Seu José Monteiro morreu na terça-feira. Nós compartilhávamos o mesmo andar no prédio, ele no 504, eu no 510. E apenas isso. Ele, já com limitações enormes de homem muito velho, equilibrava-se vagarosamente com o auxílio de duas bengalas; era dono de seu próprio tempo, escutava só o que a idade lhe permitia – quase nunca respondia meus cumprimentos. Nossa relação limitava-se à minha enorme paciência em esperá-lo alcançar o elevador para que pudesse entrar tranquilamente, sem a preocupação de segurar os dois apoios de madeira com apenas uma das mãos. Deus sabe, lá no topo do céu, quantas vezes eu pensei em desistir. Nunca o fiz.
Eu não saberia o nome do velho, José Monteiro, não fosse o aviso do velório preso à porta do elevador. Perguntei ao Isaías, o porteiro-chefe, cuja grafia correta também pode ser feita com z, se o anúncio tratava do velhinho do 504. No fundo, eu já sabia. Subi para meu apartamento pensando numa série de impossibilidades; que seu José Monteiro não terá chances de acompanhar o resultado das eleições em 2018 ou da Copa do Mundo. Tampouco verá os desdobramentos da intervenção do (P)MDB de Temer no (P)MDB fluminense de Pezão. Penso que de intervenção seu José já havia de estar cheio – o imagino ainda garoto, orelhas grudadas no rádio, ouvindo atentamente anúncios de intervenções ainda mais drásticas mundo afora, Brasil adentro. A morte interveio nesta terça-feira deixando seu José das duas uma: cheio de dúvidas ou coberto de infinitas certezas. Decerto, a mim, restaram as dúvidas.
Não sentirei saudades do velho Monteiro, mas acredito que ele permaneça nos sentimentos de alguns de seus familiares. Talvez ele ainda exista no olhar de um neto, numa boleira de porcelana pintada a mão ou numa cristaleira antiga, numa casa de veraneio no interior do estado. Pode ser que algum de seus netos nunca tenha tido a oportunidade de segurar a porta do elevador para o avô como eu tive, foram inúmeras vezes – a morte tende a ser ingrata. Ele, porém, pode nunca ter-se multiplicado em netos, filhos; os irmãos talvez o tivessem deixado sozinho, no Catete, como ele costumava estar, velho, devagar, com as limitações de homem fraco que eu temo um dia ter que enfrentar. Também temo ter que um dia sentir a dor profunda da morte, sensação que ainda, felizmente, eu desconheço. Não sei o que é enterrar, no sentido literal da palavra, um amor de perdição, alguém que eu amasse incondicionalmente. Um dia, e depois em outros, é provável que aconteça. Não quero. Imagino a tristeza de quem amava seu José Monteiro em um dia em que meu único desconforto havia sido, até ali, ter que descer para pegar o jornal.

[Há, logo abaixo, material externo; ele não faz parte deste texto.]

Lemma on_jobs_read {A} (tx : Tx DB A) (own : A → DB → Prop) :
  (∀ o d a d', transact tx o d = (Ok a, d') → d' = d ∧ own a d) → call_ok u (on_jobs_tx e tx) own.
Proof.
  intros Hf. apply on_jobs_ok. intros d d1 d2 _. destruct (transact tx (ae_oracle e) d2) as [[a|x] d'] eqn:E.
  - apply Hf in E as [-> ?]. split; [done|apply others_kept_refl].
  - right. by eapply transact_err.
Qed.

(** A call of the job service that answers with a job. *)
Lemma on_jobs_call c (f : DB → DB → DB → res JobRow * DB) :
  (∀ d d1 d2, f d d1 d2 = JobService_call p c (ae_oracle e) d d1 d2) →
  call_ok u (on_jobs e f) (λ j _, j_owner_user_id j = u).
Proof.
  intros Hf. apply on_jobs_ok. intros d d1 d2 Hd2. rw Hf. destruct (JobService_call _ _ _ _ _ _) as [r d'] eqn:E.
  apply JobService_call_confined in E; [|done..]. destruct r; [done|by right].
Qed.

Lemma create_ok versionID request key rid :
  call_ok u (job_Create AppWorld (job_api validate e) p versionID request key rid) (λ x _, j_owner_user_id x.1 = u).
Proof.
  apply on_jobs_ok. intros d d1 d2 Hd2.
  pose proof (JobService_call_confined p (CallCreate validate versionID request key rid (ae_fresh e)) (ae_oracle e) d d1 d2) as Hc.
  simpl in Hc. destruct (JobService_Create _ _ _ _ _ _ _ _ _ _ _) as [[[j b]|x] d']; [|right];
    apply (Hc _ _ Hp Hd2 eq_refl).
Qed.

Lemma readable_own owner : readable p owner → owner = u.
Proof. by intros [?|?]. Qed.

Ltac handler := repeat first
  [ apply handler_ok_principal; [exact writeJobError_status || exact writeResultError_status || exact writeDLQError_status|];
    let q := fresh "q" in let Hq := fresh "Hq" in intros q Hq
  | apply handler_ok_check; [exact writeJobError_status || exact writeResultError_status || exact writeDLQError_status|];
    let a := fresh "a" in let Ha := fresh "Ha" in intros a Ha
  | apply handler_ok_decode; let a := fresh "a" in intros a ].

Context (r : Request) (Hr : ∀ q, principalFromRequest r = Some q → q = p).

Lemma jobs_create_ok : handler_ok u (jobs_create (job_api validate e) r).
Proof.
  unfold jobs_create, decodeJobJSON. handler. rw (Hr _ Hq).
  eapply handler_ok_call; [exact writeJobError_status|apply create_ok|]. intros [j b] d Hj. eauto.
Qed.

Lemma jobs_list_ok : handler_ok u (jobs_list (job_api validate e) r).
Proof.
  unfold jobs_list. handler. rw (Hr _ Hq). destruct a as [page pageSize].
  eapply handler_ok_call; [exact writeJobError_status|apply (on_jobs_read _ (λ pg _, Forall (λ j, j_owner_user_id j = u) (jp_Items pg)))|].
  - intros o d pg d' E. apply JobService_List_confined in E as [-> E]. split; [done|]. apply list.Forall_forall. naive_solver.
  - eauto.
Qed.

Lemma jobs_get_ok : handler_ok u (jobs_get (job_api validate e) r).
Proof.
  unfold jobs_get. handler. rw (Hr _ Hq). eapply handler_ok_call; [exact writeJobError_status| |].
  - by apply (on_jobs_call (JobService.CallGet a)).
  - eauto.
Qed.

Lemma jobs_cancel_ok : handler_ok u (jobs_cancel (job_api validate e) r).
Proof.
  unfold jobs_cancel, decodeCancelJobRequest, decodeJobJSON. handler. rw (Hr _ Hq).
  assert (∀ reason, handler_ok u (item ← call writeJobError r (job_Cancel AppWorld (job_api validate e) p a reason (rq_RequestID r));
    mret (JSON 200 (PJob item)))) as Hc.
  { intros reason. eapply handler_ok_call; [exact writeJobError_status|by apply (on_jobs_call (CallCancel a reason (rq_RequestID r)))|eauto]. }
  case_bool_decide; [|by handler]. apply handler_ok_pure. intros w. left. eauto.
Qed.

Lemma jobs_retry_ok : handler_ok u (jobs_retry (job_api validate e) r).
Proof.
  unfold jobs_retry. handler. rw (Hr _ Hq).
  eapply handler_ok_call; [exact writeJobError_status|by apply (on_jobs_call (CallRetry a (rq_RequestID r)))|eauto].
Qed.

Lemma results_progress_ok : handler_ok u (results_progress (result_api e) r).
Proof.
  unfold results_progress. handler. rw (Hr _ Hq).
  eapply handler_ok_call; [exact writeResultError_status|apply (on_jobs_read _ (λ x _, ps_OwnerUserID x = u))|eauto].
  intros o d x d' E. apply GetProgress_confined in E as [-> E]. split; [done|]. by apply readable_own.
Qed.
Lemma find_month_spec leap yday : 0 <= yday < (if leap : bool then 366 else 365) →
  let m := find_month leap 11 yday in
  1 <= m <= 12 ∧ days_before_month leap m <= yday < days_before_month leap (m + 1).
Proof.
  intros Hd. cbn [find_month].
  repeat match goal with |- context [if days_before_month leap ?m <=? yday then _ else _] =>
    let v := eval vm_compute in (days_before_month true m, days_before_month false m) in
    match v with (?a, ?b) =>
      replace (days_before_month leap m) with (if leap then a else b) by (by destruct leap);
      destruct (Z.leb_spec (if leap then a else b) yday);
      [split; [done|]; destruct leap; vm_compute days_before_month; lia|]
    end end.
  split; [done|]. destruct leap; vm_compute days_before_month; lia.
Qed.

Lemma month_le_31 leap m : 1 <= m <= 12 → days_before_month leap (m + 1) - days_before_month leap m <= 31.
Proof.
  intros Hm. assert (m = 1 ∨ m = 2 ∨ m = 3 ∨ m = 4 ∨ m = 5 ∨ m = 6 ∨ m = 7 ∨ m = 8 ∨ m = 9 ∨ m = 10 ∨ m = 11 ∨ m = 12)
    as Hcase by lia.
  destruct leap; repeat destruct Hcase as [->|Hcase]; subst; vm_compute; discriminate.
Qed.

Lemma date_of_civil days y m d : civil days = (y, m, d) → date_of y m d = Some days ∧ 1 <= m <= 12 ∧ 1 <= d <= 31.
Proof.
  unfold civil. destruct (day_year days) as [y' yday] eqn:E.
  pose proof (day_year_spec _ _ _ E) as [Ed Hy]. pose proof (find_month_spec _ _ Hy) as Hf.
  cbv zeta in Hf. generalize dependent (find_month (is_leap y') 11 yday). intros m' [Hm Hlt] [= -> -> <-].
  pose proof (month_le_31 (is_leap y) m Hm). split; [|lia].
  unfold date_of, daysIn, date_days.
  replace ((1 <=? m) && _ && _ && _) with true by lia. f_equal. lia.
Qed.

Lemma length_dec_digits w n : length (dec_digits w n) = w.
Proof. revert n. induction w as [|w IH]; intros n; simpl; [done|]. rw length_app IH /=. lia. Qed.

Lemma dec_digits_digit w n : forallb is_digit (dec_digits w n) = true.
Proof.
  revert n. induction w as [|w IH]; intros n; simpl; [done|]. rw forallb_app IH /=.
  unfold is_digit, in_range. lia.
Qed.

Lemma digits_value_snoc l b : digits_value (l ++ [b]) = (digits_value l * 10 + (b - 48))%N.
Proof. unfold digits_value. by rw fold_left_app. Qed.

Lemma digits_value_dec w n : (n < 10 ^ N.of_nat w)%N → digits_value (dec_digits w n) = n.
Proof.
  revert n. induction w as [|w IH]; intros n Hn; simpl.
  - simpl in Hn. unfold digits_value. simpl. lia.
  - rw Nat2N.inj_succ N.pow_succ_r' in Hn. rw digits_value_snoc IH; [|lia].
    apply N.Div0.div_lt_upper_bound. lia.
Qed.

Lemma getnum_two fixed z r : 0 <= z < 100 → getnum fixed (two z ++ r) = Some (z, r).
Proof.
  intros Hz. unfold getnum, two, dec_digits. simpl.
  assert (is_digit (48 + Z.to_N z / 10 mod 10) = true ∧ is_digit (48 + Z.to_N z mod 10) = true) as [-> ->]
    by (unfold is_digit, in_range; lia).
  simpl. do 2 f_equal. lia.
Qed.

Lemma eat_head c r : eat c (c :: r) = Some r.
Proof. unfold eat. by rw bool_decide_eq_true_2. Qed.

Lemma digits_value_zeros l k : digits_value (l ++ replicate k 48%N) = (digits_value l * 10 ^ N.of_nat k)%N.
Proof.
  induction k as [|k IH]; [simpl; rw app_nil_r; lia|].
  rw replicate_S_end app_assoc digits_value_snoc IH Nat2N.inj_succ N.pow_succ_r'. lia.
Qed.
(* ===== verification/OutboxRuns.v ===== *)
(** What is marked published was sent: the transactions of leases and of the worker
    registry add pending messages only, so that together with the dispatcher every
    message marked published has reached the broker. *)

From S2P Require Import Prelude GoStrings Retry Json Queue JobModel Schema Sql Outbox JobStore WorkerRegistry Authz Lease Result Dlq.
From S2P Require Import Lifecycle Refinement System Logs Scheduler.

Open Scope Z_scope.

(** Rows are stored under their identifier, and published ones have been sent. *)
Definition outbox_inv (d : DB) (broker : list (string * string * Envelope)) : Prop := outbox_wf d ∧ published_delivered d broker.

Lemma outbox_inv_same d d' broker : t_outbox d' = t_outbox d → outbox_inv d broker → outbox_inv d' broker.
Proof. unfold outbox_inv, outbox_wf, published_delivered. by intros ->. Qed.

Lemma outbox_inv_insert d row k broker :
  o_id row = k → o_state row = OutboxPending → outbox_inv d broker → outbox_inv (on_outbox (insert k row) d) broker.
Proof.
  unfold outbox_inv, outbox_wf, published_delivered. intros Hk Hp [Hwf Hd]. simpl.
  split; intros k' r; rw lookup_insert_Some; intros [[<- <-]|[_ Hr]]; [done|by apply Hwf|by rw Hp|by eapply Hd].
Qed.

Definition keeps_outbox {A} (m : Tx DB A) : Prop :=
  ∀ o w broker, outbox_inv (st w) broker → wp o m (λ _ w', outbox_inv (st w') broker) w.

Lemma keeps_outbox_bind {A B} (m : Tx DB A) (f : A → Tx DB B) :
  keeps_outbox m → (∀ a, keeps_outbox (f a)) → keeps_outbox (m ≫= f).
Proof.
  intros Hm Hf o w broker Hw. apply wp_bind. eapply wp_mono; [|by apply Hm]. intros a w' Hw'. by apply Hf.
Qed.

Lemma keeps_outbox_transact {A} (m : Tx DB A) o d broker :
  keeps_outbox m → outbox_inv d broker → outbox_inv (transact m o d).2 broker.
Proof. intros Hm Hd. apply (transact_wp o m d (λ _ d', outbox_inv d' broker)); [done|]. by apply (Hm o (mkWorld d 0)). Qed.

Ltac same_outbox := cbn [st]; repeat first
  [ assumption
  | apply outbox_inv_insert; [assumption|assumption|]
  | match goal with |- outbox_inv (_ ?d) _ => apply (outbox_inv_same d); [reflexivity|] end ].

Section outbox.
Context `{!Enqueuer, !WorkerSelector}.

Lemma Select_outbox c : keeps_outbox (Select c).
Proof. intros o w broker Hw. unfold Select, SelectQueued. wp_auto; same_outbox. Qed.

Lemma Acquire_outbox c command : keeps_outbox (Acquire c command).
Proof.
  intros o w broker Hw. unfold Acquire, lockLeaseCandidate. wp_go. apply wp_SelectForLease. intros r f n1 _.
  unfold assignLease, lease_quota, enqueueAcquireCommand, newAcquireCommand. wp_auto; same_outbox.
Qed.

Lemma expireOne_outbox c item now r : keeps_outbox (expireOne c item now r).
Proof.
  intros o w broker Hw. unfold expireOne, expire_cancelled, expire_retry, expire_dead_letter, enqueueRetry,
    insert_dead_letter. wp_auto; same_outbox.
Qed.

Lemma sweep_loop_outbox c now items r : keeps_outbox (sweep_loop c now items r).
Proof.
  revert r. induction items as [|item items IH]; intros r; simpl; [by intros o w|].
  apply keeps_outbox_bind; [apply expireOne_outbox|apply IH].
Qed.

Lemma SweepExpired_outbox c limit : keeps_outbox (SweepExpired c limit).
Proof. intros o w broker Hw. unfold SweepExpired. wp_go. by apply (sweep_loop_outbox _ _ _ _ o (mkWorld (st w) _)). Qed.

Lemma worker_event_outbox e : keeps_outbox (apply_worker_event e).
Proof. intros o w broker Hw. destruct e; simpl; unfold ApplyRegistration, ApplyHeartbeat; wp_auto; same_outbox. Qed.

Lemma dispatch_loop_outbox cfg lease env cancelled i queued rep d broker :
  outbox_inv d broker → outbox_inv (dispatch_loop cfg lease env cancelled i queued rep d).1.2 broker.
Proof.
  revert i rep d. induction queued as [|item queued IH]; intros i rep d Hd; simpl; [done|]. case_match; [done|].
  pose proof (keeps_outbox_transact (Acquire cfg (mkAcquire (j_id (qj_Job item)) lease)) (env i) d broker (Acquire_outbox _ _) Hd) as Ha.
  destruct (transact _ (env i) d) as [r d']. by apply IH.
Qed.
End outbox.

Lemma alter_outbox_wf f id d : (∀ r, o_id (f r) = o_id r) → outbox_wf d → outbox_wf (on_outbox (alter f id) d).
Proof.
  intros Hf Hd k r. simpl. destruct (decide (id = k)) as [->|Hne].
  - rw lookup_alter_eq. intros (r0&Hr0&->)%fmap_Some. rw Hf. by apply Hd.
  - rw lookup_alter_ne //. apply Hd.
Qed.

Lemma dispatch_one_wf c publish o now m s :
  1 <= DispMaxAttempts c → outbox_wf (ds_db s) → outbox_wf (ds_db (dispatch_one c publish o now m s)).
Proof.
  intros Hc Hs. assert (∀ err s, outbox_wf (ds_db s) → outbox_wf (ds_db (dispatch_failure c o now m err s))) as Hfail.
  { clear s Hs. intros err s Hs. unfold dispatch_failure. rw MarkRetry_run //.
    destruct (holds_lease _ _ _); [|done]. by apply alter_outbox_wf. }
  unfold dispatch_one. destruct (publish m); [|by apply Hfail..].
  rw MarkPublished_run. destruct (holds_lease _ _ _); [|done]. by apply alter_outbox_wf.
Qed.

Lemma Dispatch_outbox c publish o now limit d broker : 1 <= DispMaxAttempts c → outbox_inv d broker →
  let s := (Dispatch c publish o now limit d broker).2 in outbox_inv (ds_db s) (ds_broker s).
Proof.
  intros Hc [Hwf Hd]. unfold Dispatch. case_match; [done|].
  destruct (transact _ o d) as [[ms|] d1] eqn:E; [|apply transact_err in E as ->; by split].
  pose proof (claimed_inv _ _ _ _ _ _ _ _ Hwf Hd E) as H0. pose proof (Claim_wf _ _ _ _ _ _ _ Hwf E) as Hw.
  split; [|by destruct (dispatch_fold_inv c publish o now _ _ _ Hc H0)].
  clear H0 E. revert Hw. set (s := mkDispatchState d1 _ _). change d1 with (ds_db s). generalize s. clear s.
  induction ms as [|m ms IH]; intros s Hs; simpl; [done|]. by apply IH, dispatch_one_wf.
Qed.
(** *** Signals that a job was queued *)

Definition decodeQueuedJobSignal (payload : RawMessage) : res uuid :=
  match decode_strict (dec_struct [("jobId", field (λ u, u) (λ v _, v) dec_uuid)]) uuid_nil payload with
  | Some jobID => if bool_decide (jobID = uuid_nil) then Err (ErrText "jobId must be a non-zero UUID") else Ok jobID
  | None => Err (ErrText "payload must contain exactly one JSON object")
  end.

Definition processDelivery (body : list N) (e : CycleEnv) (s : SchedState) : res unit * SchedState :=
  match (envelope ← UnmarshalEnvelope body;
         _ ← guard_err (bool_decide (MessageType envelope = queuedJobMessageType)) (ErrText "unexpected scheduler message type");
         decodeQueuedJobSignal (Payload envelope)) with
  | Err err => (Err err, s)
  | Ok _ =>
      match dispatchEligible e s with
      | (Err err, s) => (Err err, s)
      | (Ok _, s) => dispatchOutbox e s
      end
  end.

Definition settle {S} (out : res unit * S) : Disposition * S :=
  match out with (Ok _, s) => (Acked, s) | (Err _, s) => (DeadLetteredDelivery, s) end.

Definition handleDelivery (body : list N) (e : CycleEnv) (s : SchedState) : Disposition * SchedState :=
  settle (processDelivery body e s).

(** *** Worker events *)

(** One attempt to store the event; a fault may strike before or during the commit. *)
Definition store_event (envelope : Envelope) (e : CycleEnv) (n : nat) (d : DB) : res unit * DB :=
  match ce_fault e n with
  | NoFault => transact (ApplyEnvelope envelope) (ce_attempt e n) d
  | Refused => (Err (ErrText "begin transaction"), d)
  | CommitUnknown => (Err (ErrText "commit transaction"), (transact (ApplyEnvelope envelope) (ce_attempt e n) d).2)
  end.

(** The number of attempts made comes last. *)
Fixpoint applyWorkerEnvelopeWithRetry (envelope : Envelope) (e : CycleEnv) (delays : list duration) (attempt : nat) (d : DB)
  : res unit * DB * nat :=
  match store_event envelope e attempt d with
  | (Ok _, d) => (Ok tt, d, S attempt)
  | (Err err, d) =>
      if bool_decide (err = ErrInvalidWorkerEvent) then (Err err, d, S attempt)
      else match delays with
           | [] => (Err err, d, S attempt)
           | delay :: delays =>
               if (0 <? delay) && ce_cancelled e attempt then (Err (ErrText "context canceled"), d, S attempt)
               else applyWorkerEnvelopeWithRetry envelope e delays (S attempt) d
           end
  end.

Definition processWorkerDelivery (body : list N) (e : CycleEnv) (d : DB) : res unit * DB * nat :=
  match (envelope ← UnmarshalEnvelope body;
         _ ← guard_err (bool_decide (MessageType envelope = MessageWorkerRegistered ∨ MessageType envelope = MessageWorkerHeartbeat))
               (ErrText "unexpected worker event type");
         mret envelope) with
  | Err err => (Err err, d, 0%nat)
  | Ok envelope => applyWorkerEnvelopeWithRetry envelope e workerEventRetryDelays 0 d
  end.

Eu desci para pegar o jornal; sou o único do prédio que recebe diariamente o Estado de S. Paulo – Izaías, cuja grafia correta também pode ser feita com s, me contou. Neste breve espaço de tempo entre meu apartamento e a portaria – encurtado pelo fato de não ter que esperar seu José Monteiro – eu me vi obrigado a enfrentar meia dúzia de reflexões acerca da morte. Meu vizinho morreu, estava escrito na porta do elevador, e a minha vida seguiu no mais previsível dos cotidianos. Haveria como não ser estranho? Eu sempre digo e repito: é tudo muito doido.